La coppia di 100/100 piovuta sui Brunello di Montalcino 2010 ha riportato alla ribalta il metodo Robert Parker e la forza del “100 point rating system”, lanciato proprio dal super critico americano.
La faccenda apre numerose riflessioni, a cominciare dall’esistenza o meno del vino perfetto, per sfociare inevitabilmente su questioni commerciali che legano, in qualche modo, il ruolo della critica a quello del mercato.
Ho trovato interessanti, su questo fronte, le risposte dello stesso Parker, pubblicate sul magazine The Drink Business a seguito di un’intervista.
“Quando sei convinto che quel vino sia il migliore esempio che hai mai provato di quella particolare tipologia, hai l’obbligo di dargli il punteggio perfetto. In caso contrario sei un irresponsabile”, sostiene Parker. Che aggiunge: “è l’emozione del momento che fa la differenza tra un punteggio molto alto e la perfezione dei 100 punti.
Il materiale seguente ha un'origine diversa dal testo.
Lemma round32_le (x y : R) : x <= y → round32 x <= round32 y.
Proof.
  intros Hxy.
  destruct (Z.eq_dec (cexp x) (cexp y)) as [Hc|Hc];
    [by apply round32_same_cexp|].
  destruct (Rle_dec x 0) as [Hx0|Hx0]; [destruct (Rle_dec 0 y) as [Hy0|Hy0]|].
  - pose proof (round32_nonpos x Hx0). pose proof (round32_nonneg y Hy0). lra.
  - (* x <= y < 0 *)
    assert (y ≠ 0) as Hy by lra. assert (x ≠ 0) as Hx by lra.
    assert (Rabs y <= Rabs x) as Habs by (rewrite !Rabs_left by lra; lra).
    pose proof (cexp_le y x Hy Habs) as Hle.
    assert (cexp x = mag x - 23)%Z as Hcx by (unfold cexp in *; lia).
    assert (mag y + 1 ≤ mag x)%Z as Hm by (unfold cexp in *; lia).
    destruct (mag_bounds x Hx) as [Hx1 _]. destruct (mag_bounds y Hy) as [_ Hy2].
    rewrite Rabs_left in Hx1, Hy2 by lra.
    pose proof (two_pow_le _ _ Hm) as Hp.
    apply Rle_trans with (IZR (-1) * powerRZ 2 (mag x)).
    + apply round32_le_grid; [lia|lra].
    + apply round32_ge_grid; [unfold cexp in *; lia|lra].
  - (* 0 < x <= y *)
    assert (y ≠ 0) as Hy by lra. assert (x ≠ 0) as Hx by lra.
    assert (Rabs x <= Rabs y) as Habs by (rewrite !Rabs_pos_eq by lra; lra).
    pose proof (cexp_le x y Hx Habs) as Hle.
    assert (cexp y = mag y - 23)%Z as Hcy by (unfold cexp in *; lia).
    assert (mag x + 1 ≤ mag y)%Z as Hm by (unfold cexp in *; lia).
    destruct (mag_bounds x Hx) as [_ Hx2]. destruct (mag_bounds y Hy) as [Hy1 _].
    rewrite Rabs_pos_eq in Hx2, Hy1 by lra.
    pose proof (two_pow_le _ _ Hm) as Hp.
    apply Rle_trans with (IZR 1 * powerRZ 2 (mag y)).
    + apply round32_le_grid; [unfold cexp in *; lia|lra].
    + apply round32_ge_grid; [lia|lra].
Qed.

Lemma representable_Z (n : Z) : (Z.abs n < 2 ^ 24)%Z → representable (IZR n).
Proof.
  intros Hn. exists n, 0%Z. split; [simpl; lra|]. split; [done|lia].
Qed.

Lemma representable_grid (x : R) :
  representable x → ∃ k : Z, x = IZR k * powerRZ 2 (-149).
Proof.
  intros (m & e & -> & _ & He). exists (m * 2 ^ (e + 149))%Z.
  rewrite mult_IZR, <- two_pow_IZR, Rmult_assoc, <- two_pow_add by lia.
  do 2 f_equal. lia.
Qed.

Lemma round32_sub_pos (a b : R) :
  representable a → representable b → b < a → 0 < round32 (a - b).
Proof.
  intros [ka Ha]%representable_grid [kb Hb]%representable_grid Hab.
  pose proof (two_pow_pos (-149)) as Hu.
  assert (kb < ka)%Z as Hk.
  { apply lt_IZR. subst a b. nra. }
  assert (powerRZ 2 (-149) <= a - b) as Hd.
  { subst a b. assert (IZR kb + 1 <= IZR ka).
    { rewrite <- plus_IZR. apply IZR_le. lia. } nra. }
  apply round32_le in Hd.
  rewrite (round32_representable (powerRZ 2 (-149))) in Hd; [lra|].
  exists 1%Z, (-149)%Z. split; [lra|]. split; [done|lia].
Qed.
Un grande vino deve essere emozionante”.
E qui arriva un passaggio interessante perchè, dice il fondatore di The Wine Advocate: “con il tempo mi sento molto più a mio agio nel dare 100 punti. Con una maggiore esperienza, sono in grado di dare questo punteggio più frequentemente visto che ho una sorta di memoria enciclopedica su cos’è un grande vino e quanto deve essere buono”.
Dunque, tutto spiegato. La crescita (numerica) esponenziale dei vini capaci di raggiungere 100/100 è frutto della maggiore esperienza di Parker. E dei suoi collaboratori, suppongo.
Diversa l’opinione di quelli della Revue du Vin de France, che, nel numero di Febbraio 2015, titolano sibillino: “Robert Parker a le 100/100 facile”. Secondo i critici francesi The Wine Advocate sta moltiplicando i 100 punti dopo la vendita dell’azienda ad un trio di imprenditori Singaporiani.
Nell’arco del 2013 ben 103 vini hanno avuto il massimo riconoscimento. Un aumento esponenziale rispetto agli anni precedenti, visto che nel 2009 erano stati solo 38 e nel 2004 appena 17!
Fermo restando che avere i 100/100 Parker è ancora un riconoscimento che “cambia la vita”, concludono quelli della Revue, “il sistema che designa una specie di elite delle elite dei più grandi vini mondiali non è forse arrivato a contraddire la sua logica?”
Sarà interessante vedere nel medio-lungo periodo che influenza avrà sul mercato questa tendenza. Per ora, magari, l’inflazione centesimale porta a una minor utilità commerciale di punteggi che un tempo invece servivano. Un 92-94 fa minor specie, insomma.
Certo è che la scala finisce e finirà sempre a 100.